Content starts

(** C24: patching the init scripts.  In the directory the scripts go to (the one they came
    from if it is writable, the overlay otherwise), [init.rc] has the lines of the original
    in order, except that the three kinds of lines are dropped or replaced, then the lines of
    the scripts of the modules with their template filled in, then the triggers of the
    daemon; every zygote script has its lines with one line added after each zygote service;
    owner and mode are kept; no other file changes, and nothing does in a directory that is
    not writable. *)
Theorem patch_rc_scripts_spec writable names tmp rc d f : NoDup names -> Forall (.≠ NL) tmp ->
  rc_src d !! INIT_RC = Some f -> Forall (.≠ x00) (content f) ->
  (forall n z, n ∈ names -> is_zygote_rc n = true -> rc_src d !! n = Some z ->
     Forall (.≠ x00) (content z) /\ (content z = [] \/ last (content z) = Some NL)) ->
  exists b d' g scripts, patch_rc_scripts true writable (fun _ => true) names tmp rc d = Ret (b, d', []) /\
    (out_dir writable d' !! INIT_RC = Some g /\ attr g = attr f /\
     Forall2 (replaced (bs "${MAGISKTMP}") tmp) rc scripts /\
     script_lines (content g) = (script_lines (content f) ≫= init_line) ++ (scripts ≫= (fun s => script_lines (cstr s))) ++ magisk_lines tmp) /\
    (forall n z, n ∈ names -> is_zygote_rc n = true -> rc_src d !! n = Some z ->
       exists g, out_dir writable d' !! n = Some g /\ attr g = attr z /\ script_lines (content g) = script_lines (content z) ≫= zygote_line tmp) /\
    (forall n, n <> INIT_RC -> ~ (n ∈ names /\ is_zygote_rc n = true /\ is_Some (rc_src d !! n)) ->
       rc_src d' !! n = rc_src d !! n /\ rc_dest d' !! n = rc_dest d !! n) /\
    (writable = false -> forall n, rc_src d' !! n = rc_src d !! n).
Proof.
  intros Hnd Ht Hf Hz Hzs. unfold patch_rc_scripts. cbn [negb]. rewrite Hf. unfold patch_init_rc.
  destruct (inject_scripts_spec tmp rc (magisk_rc tmp)) as (text & scripts & -> & H2 & Hl). cbn [obind].
  set (g := RcFile (print_lines patch_init_line (content f) ++ [NL] ++ text ++ magisk_rc tmp) (attr f)).
  set (d1 := put_dest writable INIT_RC g (unlink_src writable INIT_RC d)).
  assert (H1 : forall n, n <> INIT_RC -> rc_src d1 !! n = rc_src d !! n /\ rc_dest d1 !! n = rc_dest d !! n) by (intros n Hn; by apply put_lookup).
  pose proof (patch_zygotes_spec writable tmp names Hnd d1) as Hs. cbv zeta in Hs. set (d' := patch_zygotes _ _ _ _ _) in *.
  assert (Hi : is_zygote_rc INIT_RC = false) by (vm_compute; reflexivity).
  assert (Hin : rc_src d' !! INIT_RC = rc_src d1 !! INIT_RC /\ rc_dest d' !! INIT_RC = rc_dest d1 !! INIT_RC)
    by (specialize (Hs INIT_RC); by rewrite Hi, andb_false_r in Hs).
  eexists _, d', g, scripts. split; [reflexivity|]. split_and!.
  - destruct (put_lookup writable INIT_RC g d INIT_RC) as [<- _]. unfold out_dir. destruct writable; apply Hin.
  - done.
  - exact H2.
  - cbn [g content]. destruct init_line_ends as [Hfn He]. cbn [app].
    rewrite (print_lines_lines _ init_line) by done. by rewrite Hl, magisk_rc_lines.
  - intros n z Hn Hzy Hz'. assert (n <> INIT_RC) as Hne by congruence. specialize (Hs n). destruct (H1 n Hne) as [E1 _]. 
    rewrite bool_decide_eq_true_2, Hzy, E1, Hz' in Hs by done. cbn [andb] in Hs. destruct Hs as [Hs _].
    exists (patched_zygote tmp z). split; [done|]. split; [done|]. destruct (Hzs n z Hn Hzy Hz') as [Hnul Hend]. cbn [patched_zygote content].
    rewrite <- script_lines_end, (print_lines_lines _ (zygote_line tmp)); [apply app_nil_r|by apply zygote_line_ends|done|by right].
  - intros n Hn Hno. specialize (Hs n). destruct (H1 n Hn) as [E1 E2]. rewrite E1, E2 in Hs. destruct (bool_decide (n ∈ names) && is_zygote_rc n) eqn:Eb; [|done].
    apply andb_true_iff in Eb as [En%bool_decide_eq_true Ez]. destruct (rc_src d !! n) eqn:Ed; [|done]. by destruct Hno.
  - intros -> n. specialize (Hs n). destruct (decide (n = INIT_RC)) as [->|Hn]; [by rewrite (proj1 Hin)|]. destruct (H1 n Hn) as [E1 _]. rewrite E1 in Hs.
    match type of Hs with match ?x with _ => _ end => destruct x end; by apply Hs.
Qed.
(* ===== verification/Zygisk.v ===== *)
(** Zygisk: [native/src/core/zygisk/module.cpp], [module.hpp] and the life of a context in
    [hook.cpp].  The zygote forks; in the child modules are loaded, run before and after the
    process is specialised, and the file descriptors they leave open are closed again. *)

From S2P Require Import Prelude Base ZygiskHook.

(** ** Modules *)

Definition ZYGISK_API_VERSION : Z := 5.

(** [module_abi_v1]: the version and whether the pointers are set. *)
Record module_abi := Abi { api_version : Z; impl : bool; preApp : bool; postApp : bool; preServer : bool; postServer : bool }.

(** The functions that are put into the eight slots of an [ApiTable]; the layouts of the
    versions share the slots. *)
Inductive api_fn :=
| HookJniNativeMethods | PltHookRegisterRegex | PltHookExclude | PltHookCommitRegex | ConnectCompanion | SetOption
| GetModuleDir | GetFlags | PltHookRegisterDev | ExemptFd | PltHookCommitLsplt.
Global Instance api_fn_eq_dec : EqDecision api_fn.
Proof. solve_decision. Defined.
Abbreviation ApiTable := (list (option api_fn)).

(** [FORCE_DENYLIST_UNMOUNT] and [DLCLOSE_MODULE_LIBRARY]. *)
Inductive zygisk_option := FORCE_DENYLIST_UNMOUNT | DLCLOSE_MODULE_LIBRARY.

(** What the code of a module does: it registers itself, calls the API and opens and closes
    descriptors of its own. *)
Inductive step :=
| Register (module : option module_abi)
| CallExemptFd (fd : Z)
| CallSetOption (opt : zygisk_option)
| CallPltHookRegister (regex symbol : option bytes) (fn : Z)
| CallPltHookExclude (regex symbol : option bytes)
| CallPltHookCommit
| CallRegisterDev (dev inode : Z) (symbol : option bytes) (fn : Z)
| OpenFd (fd : Z)
| CloseFd (fd : Z).
(** The processes of [check_zygote]: the zygotes, and whether the system server runs. *)
Fixpoint crawl_zygotes (pids : list Z) : outcome (list Z * bool) :=
  match pids with
  | [] => Ret ([], false)
  | pid :: pids =>
    let! p := is_process pid 0 in
    let! z := if p then is_zygote pid else Ret false in
    let! ppid := if z then parse_ppid (v_pstat (sys pid)) else Ret 0 in
    if z && (ppid =? 1) then let! (l, s) := crawl_zygotes pids in Ret (pid :: l, s)
    else
      let! p := is_process pid 1000 in
      let! server := if p then (let! ppid := parse_ppid (v_pstat (sys pid)) in is_zygote ppid) else Ret false in
      let! (l, s) := crawl_zygotes pids in Ret (l, server || s)
  end.

Fixpoint new_zygotes (attached : Z -> bool) (l : list Z) (t : tracer) : tracer * list op :=
  match l with
  | [] => (t, [])
  | pid :: l => let '(t, o) := new_zygote attached pid t in let '(t, o') := new_zygotes attached l t in (t, o ++ o')
  end.

Definition check_zygote (su_bin_fd : Z) (attached : Z -> bool) (pids : list Z) (t : tracer) : outcome (tracer * list op) :=
  if su_bin_fd <? 0 then Ret (t, [])
  else
    let! (l, started) := crawl_zygotes pids in
    let '(t, o) := if started then new_zygotes attached l t else (t, []) in
    Ret (t, o ++ if is_zygote_done t then [StopTimer] else []).

(** [umount_all_zygote] *)
Fixpoint umount_all_zygote (pids : list Z) : outcome (list op) :=
  match pids with
  | [] => Ret []
  | pid :: pids =>
    let! p := is_process pid 0 in
    let! z := if p then is_zygote pid else Ret false in
    let! ppid := if z then parse_ppid (v_pstat (sys pid)) else Ret 0 in
    let! o := umount_all_zygote pids in
    Ret ((if z && (ppid =? 1) then [RevertDaemon pid (-2)] else []) ++ o)
  end.

(** ** A process that runs *)

Definition still_zygote (cmdline : bytes) : bool :=
  bool_decide (cmdline ∈ [bs "zygote"; bs "zygote32"; bs "zygote64"; bs "usap32"; bs "usap64"; bs "<pre-initialized>"]).

(** [check_pid]: also whether the process was detached. *)
Definition check_pid (pid : Z) (t : tracer) : outcome (tracer * list op * bool) :=
  let not_target (t : tracer) (o : list op) := let! (t, o') := detach_pid pid 0 t in Ret (t, o ++ o', true) in
  match v_stat (sys pid) with
  | None => not_target t []
  | Some (uid, dir) =>
    if uid =? 0 then Ret (t, [], false)
    else
      match v_cmdline (sys pid) with
      | None => not_target t []
      | Some c =>
        let! cmdline := read_file c in
        if still_zygote cmdline then Ret (t, [], false)
        else
          let! (d, target) := is_deny_target w manager uid cmdline 95 (tdeny t) in
          let t := Tracer (zygotes t) (attaches t) (allowed t) (checked t) d in
          if negb target then not_target t []
          else
            let! ppid := parse_ppid (v_pstat (sys pid)) in
            let ns := default dir (v_ns (sys pid)) in
            match v_ns (sys ppid) with
            | None => Fault
            | Some parent_ns =>
              if bool_decide (ns = parent_ns) then not_target t []
              else
                let! (t, o) := detach_pid pid 0 t in
                not_target t (o ++ [KillStop pid; if sulist (tdeny t) then MountMagisk pid else RevertDaemon pid (-1)])
            end
      end
  end.

(** [get_content]: an empty file leaves the path in the buffer. *)
Definition get_content (pid : Z) (file : bytes) (contents : option bytes) : bytes :=
  match contents with
  | None => []
  | Some c => read_cmdline (bs "/proc/" ++ print_dec pid ++ bs "/" ++ file) c
  end.

(** An app zygote, or a process that is not specialised yet, is allowed from then on. *)
Definition note_allowed (pid : Z) (t : tracer) : outcome tracer :=
  let! a := pid_get (allowed t) pid in
  if negb a && (str_contains (get_content pid (bs "attr/current") (v_context (sys pid))) (bs "u:r:app_zygote:s0") ||
                bool_decide (get_content pid (bs "cmdline") (v_cmdline (sys pid)) = bs "<pre-initialized>"))
  then let! all := pid_set (allowed t) pid true in Ret (Tracer (zygotes t) (attaches t) all (checked t) (tdeny t))
  else Ret t.

(** The stop of a system call: [true] if the process was detached. *)
Definition check_proc (pid : Z) (t : tracer) : outcome (tracer * list op * bool) :=
  let! chk := pid_set (checked t) pid true in
  let! t := note_allowed pid (Tracer (zygotes t) (attaches t) (allowed t) chk (tdeny t)) in
  let! a := pid_get (allowed t) pid in
  if negb a then Ret (t, [], false) else check_pid pid t.

Definition syscall_stop (pid : Z) (t : tracer) : outcome (tracer * list op * bool) :=
  let! c := pid_get (checked t) pid in
  if c then check_proc pid t
  else
    let uid := from_option fst 0 (v_stat (sys pid)) in
    if uid =? 0 then Ret (t, [], false)
    else
      let detached := let! (t, o) := detach_pid pid 0 t in Ret (t, o, true) in
      if 90000 <=? uid mod 100000 then if sulist (tdeny t) then detached else check_proc pid t
      else
        let! on_list := is_uid_on_list uid (tdeny t) in
        if on_list then check_proc pid t else detached.

(** A round of the loop of [proc_monitor] for a process that [waitpid] returned; [msg] is
    the message of the event. *)
Definition proc_event (pid status msg : Z) (t : tracer) : outcome (tracer * list op) :=
  if negb (WIFSTOPPED status) then detach_pid pid 0 t
  else
    let event := WEVENT status in
    let signal := WSTOPSIG status in
    let is_zyg := bool_decide (is_Some (zygotes t !! pid)) in
    if (signal =? SIGTRAP) && negb (Z.land (if is_zyg then 1 else 0) event =? 0) then
      if (event =? PTRACE_EVENT_FORK) || (event =? PTRACE_EVENT_VFORK) then
        let! att := pid_set (attaches t) msg true in
        Ret (Tracer (zygotes t) att (allowed t) (checked t) (tdeny t), [GetEventMsg pid; Cont pid 0])
      else
        let! (t, o) := detach_pid pid 0 (Tracer (delete pid (zygotes t)) (attaches t) (allowed t) (checked t) (tdeny t)) in
        Ret (t, GetEventMsg pid :: o)
    else if signal =? Z.lor SIGTRAP 0x80 then
      let! (t, o, detached) := syscall_stop pid t in
      Ret (t, o ++ if detached then [] else [Syscall pid 0])
    else if signal =? SIGSTOP then
      let! a := pid_get (attaches t) pid in
      let! a := if a then Ret true else is_process pid 0 in
      let! att := pid_set (attaches t) pid a in
      let t := Tracer (zygotes t) att (allowed t) (checked t) (tdeny t) in
      if a then Ret (t, [SetOptions pid O_TRACESYSGOOD; Syscall pid 0]) else detach_pid pid 0 t
    else
      let! a := (if is_zyg then Ret false else pid_get (attaches t) pid) in
      Ret (t, [if a then Syscall pid signal else Cont pid signal]).

(** [term_thread] *)
Definition term_thread (t : tracer) : tracer := Tracer ∅ ∅ ∅ ∅ (tdeny t).
End tracer.

(** ** Every stop is answered *)

Definition resumes (pid : Z) (o : op) : bool :=
  match o with Cont p _ | Syscall p _ | Detach p _ => p =? pid | _ => false end.

Section tracer_proofs.
Context {D : Type} `{DenyDb D}.
Context (w : world) (manager : bytes) (selinux : bool) (zygote_count : nat) (sys : Z -> pview).
Implicit Types (t : tracer (D := D)).

(** Only processes that were checked are allowed, the list is loaded and its views are
    valid. *)
Definition tracer_ok t : Prop := allowed t ⊆ checked t /\ views_ok w (tdeny t) /\ loaded (tdeny t) = true.
(** Nothing is remembered of a process. *)
Definition forgotten (pid : Z) t : Prop := (pid ∉ attaches t) /\ (pid ∉ allowed t) /\ (pid ∉ checked t).

(** The files of a process can be read: its command line ends, its parent and the namespace
    of the parent are there, its [status] file has the line that is looked for. *)
Definition sane (pid : Z) : Prop :=
  (forall c, v_cmdline (sys pid) = Some c -> x00 ∈ take 1024 c) /\
  (exists ppid ns, parse_ppid (v_pstat (sys pid)) = Ret ppid /\ v_ns (sys ppid) = Some ns) /\
  (exists b, is_process sys pid 0 = Ret b).

Lemma pid_set_ok s pid b : pid_ok pid = true -> pid_set s pid b = Ret (if b then {[pid]} ∪ s else s ∖ {[pid]}).
Proof. unfold pid_set. by intros ->. Qed.
Lemma pid_get_ok s pid : pid_ok pid = true -> pid_get s pid = Ret (bool_decide (pid ∈ s)).
Proof. unfold pid_get. by intros ->. Qed.

Lemma detach_ok pid s t : pid_ok pid = true -> tracer_ok t ->
  exists t', detach_pid pid s t = Ret (t', [Detach pid s]) /\ tracer_ok t' /\ forgotten pid t' /\ tdeny t' = tdeny t /\ zygotes t' = zygotes t.
Proof.
  intros Hp [Ha Hv]. unfold detach_pid. rewrite !pid_set_ok by done. cbn [obind]. eexists. split; [done|]. unfold tracer_ok, forgotten. cbn. set_solver.
Qed.

(** What the checks of a stopped process leave. *)
Definition checked_stop (pid : Z) t' (o : list op) (detached : bool) : Prop :=
  tracer_ok t' /\ if detached then Detach pid 0 ∈ o /\ forgotten pid t' else o = [].

Lemma detached_ok pid t o : pid_ok pid = true -> tracer_ok t ->
  exists t' o', (let! (t, o') := detach_pid pid 0 t in Ret (t, o ++ o', true)) = Ret (t', o', true) /\ checked_stop pid t' o' true /\ o' = o ++ [Detach pid 0].
Proof.
  intros Hp Ht. destruct (detach_ok pid 0 t Hp Ht) as (t' & -> & Ht' & Hf & _). cbn [obind]. eexists _, _. split; [done|]. split; [|done].
  split; [done|]. split; [set_solver|done].
Qed.

Lemma check_pid_ok pid t : world_ok w -> sane pid -> pid_ok pid = true -> tracer_ok t ->
  exists t' o d, check_pid w manager sys pid t = Ret (t', o, d) /\ checked_stop pid t' o d.
Proof.
  intros Hw (Hc & (ppid & ns & Hpp & Hns) & _) Hp Ht. unfold check_pid.
  assert (forall t o, tracer_ok t -> exists t' o' d, (let! (t, o') := detach_pid pid 0 t in Ret (t, o ++ o', true)) = Ret (t', o', d) /\ checked_stop pid t' o' d) as Hnt.
  { intros t1 o1 Ht1. destruct (detached_ok pid t1 o1 Hp Ht1) as (t' & o' & E & Hs & _). eauto 10. }
  destruct (v_stat (sys pid)) as [[uid dir]|]; [|by apply Hnt]. destruct (uid =? 0); [by eexists _, _, _|].
  destruct (v_cmdline (sys pid)) as [c|] eqn:Ec; [|by apply Hnt]. unfold read_file. rewrite bool_decide_eq_true_2 by by apply Hc. cbn [obind].
  destruct (still_zygote _); [by eexists _, _, _|].
  destruct Ht as (Ha & Hviews & Hld).
  destruct (is_deny_target_safe w manager uid (cstr (take 1024 c)) 95 (tdeny t) Hw Hviews) as (d & target & Ed & Hv).
  pose proof (is_deny_target_loaded _ _ _ _ _ _ _ _ Hw Hviews Hld Ed) as Hld'. rewrite Ed. cbn [obind].
  set (t1 := Tracer _ _ _ _ d). assert (tracer_ok t1) as Ht1 by (by split_and!). destruct target; cbn [negb]; [|by apply Hnt].
  rewrite Hpp. cbn [obind]. rewrite Hns. case_bool_decide; [by apply Hnt|]. destruct (detach_ok pid 0 t1 Hp Ht1) as (t2 & -> & Ht2 & _). cbn [obind]. by apply Hnt.
Qed.

Lemma note_allowed_ok pid t : pid_ok pid = true -> pid ∈ checked t -> tracer_ok t -> exists t', note_allowed sys pid t = Ret t' /\ tracer_ok t'.
Proof.
  intros Hp Hc [Ha Hv]. unfold note_allowed. rewrite pid_get_ok by done. cbn [obind]. case_match; [|by eexists].
  rewrite pid_set_ok by done. cbn [obind]. eexists. split; [done|]. split; [cbn; set_solver|done].
Qed.

Lemma check_proc_ok pid t : world_ok w -> sane pid -> pid_ok pid = true -> tracer_ok t ->
  exists t' o d, check_proc w manager sys pid t = Ret (t', o, d) /\ checked_stop pid t' o d.
Proof.
  intros Hw Hs Hp Ht. unfold check_proc. rewrite pid_set_ok by done. cbn [obind].
  destruct (note_allowed_ok pid (Tracer (zygotes t) (attaches t) (allowed t) ({[pid]} ∪ checked t) (tdeny t))) as (t1 & -> & Ht1); [done|set_solver| |].
  { destruct Ht as [Ha Hv]. split; [cbn; set_solver|done]. }
  cbn [obind]. rewrite pid_get_ok by done. cbn [obind]. case_bool_decide; cbn [negb]; [by apply check_pid_ok|by eexists _, _, _].
Qed.

Lemma syscall_stop_ok pid t : world_ok w -> sane pid -> pid_ok pid = true -> tracer_ok t ->
  exists t' o d, syscall_stop w manager sys pid t = Ret (t', o, d) /\ checked_stop pid t' o d.
Proof.
  intros Hw Hs Hp Ht. unfold syscall_stop. rewrite pid_get_ok by done. cbn [obind]. case_bool_decide; [by apply check_proc_ok|].
  destruct (_ =? 0); [by eexists _, _, _|].
  assert (exists t' o d, (let! (t, o) := detach_pid pid 0 t in Ret (t, o, true)) = Ret (t', o, d) /\ checked_stop pid t' o d) as Hd.
  { destruct (detached_ok pid t [] Hp Ht) as (t' & o' & E & Hc & _). cbn [app] in E. eauto 10. }
  destruct (90000 <=? _); [destruct (sulist (tdeny t)); [done|by apply check_proc_ok]|].
  destruct (is_uid_on_list_safe w (from_option fst 0 (v_stat (sys pid))) (tdeny t) (proj1 (proj2 Ht)) (proj2 (proj2 Ht))) as (b & ->). cbn [obind].
  destruct b; [by apply check_proc_ok|done].
Qed.

Definition answered (pid : Z) t' (o : list op) : Prop :=
  existsb (resumes pid) o = true /\ tracer_ok t' /\ forall s, Detach pid s ∈ o -> forgotten pid t'.

Lemma detach_answered pid s t : pid_ok pid = true -> tracer_ok t -> exists t' o, detach_pid pid s t = Ret (t', o) /\ answered pid t' o.
Proof.
  intros Hp Ht. destruct (detach_ok pid s t Hp Ht) as (t' & -> & Ht' & Hf & _). eexists _, _. split; [done|]. unfold answered. cbn. by rewrite Z.eqb_refl.
Qed.


(** *** Whose mounts are changed *)

Definition changes_mounts (o : op) : bool := match o with MountMagisk _ | RevertDaemon _ _ => true | _ => false end.

Lemma detach_inv pid s t t' o : detach_pid pid s t = Ret (t', o) -> o = [Detach pid s] /\ tdeny t' = tdeny t.
Proof.
  unfold detach_pid. intros E. apply bind_Ret_inv in E as (a & _ & E). apply bind_Ret_inv in E as (b & _ & E). apply bind_Ret_inv in E as (c & _ & E). by injection E as <- <-.
Qed.

(** A target: not root, on the list, and in a mount namespace of its own. *)
Definition is_target (pid : Z) t : Prop := exists uid dir c cmdline d ppid parent_ns,
  v_stat (sys pid) = Some (uid, dir) /\ uid <> 0 /\ v_cmdline (sys pid) = Some c /\ read_file c = Ret cmdline /\
  is_deny_target w manager uid cmdline 95 (tdeny t) = Ret (d, true) /\
  parse_ppid (v_pstat (sys pid)) = Ret ppid /\ v_ns (sys ppid) = Some parent_ns /\ default dir (v_ns (sys pid)) <> parent_ns.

Content ends

**WORK REQUIRED**
Your answer should be the lines of the listing above between the line holding "(** ** Every stop is answered *)" and the line holding "Definition forgotten (pid", inclusive, restated word for word and alone.

**SOLUTION FOR THIS EXERCISE**
(** ** Every stop is answered *)

Definition resumes (pid : Z) (o : op) : bool :=
  match o with Cont p _ | Syscall p _ | Detach p _ => p =? pid | _ => false end.

Section tracer_proofs.
Context {D : Type} `{DenyDb D}.
Context (w : world) (manager : bytes) (selinux : bool) (zygote_count : nat) (sys : Z -> pview).
Implicit Types (t : tracer (D := D)).

(** Only processes that were checked are allowed, the list is loaded and its views are
    valid. *)
Definition tracer_ok t : Prop := allowed t ⊆ checked t /\ views_ok w (tdeny t) /\ loaded (tdeny t) = true.
(** Nothing is remembered of a process. *)
Definition forgotten (pid : Z) t : Prop := (pid ∉ attaches t) /\ (pid ∉ allowed t) /\ (pid ∉ checked t).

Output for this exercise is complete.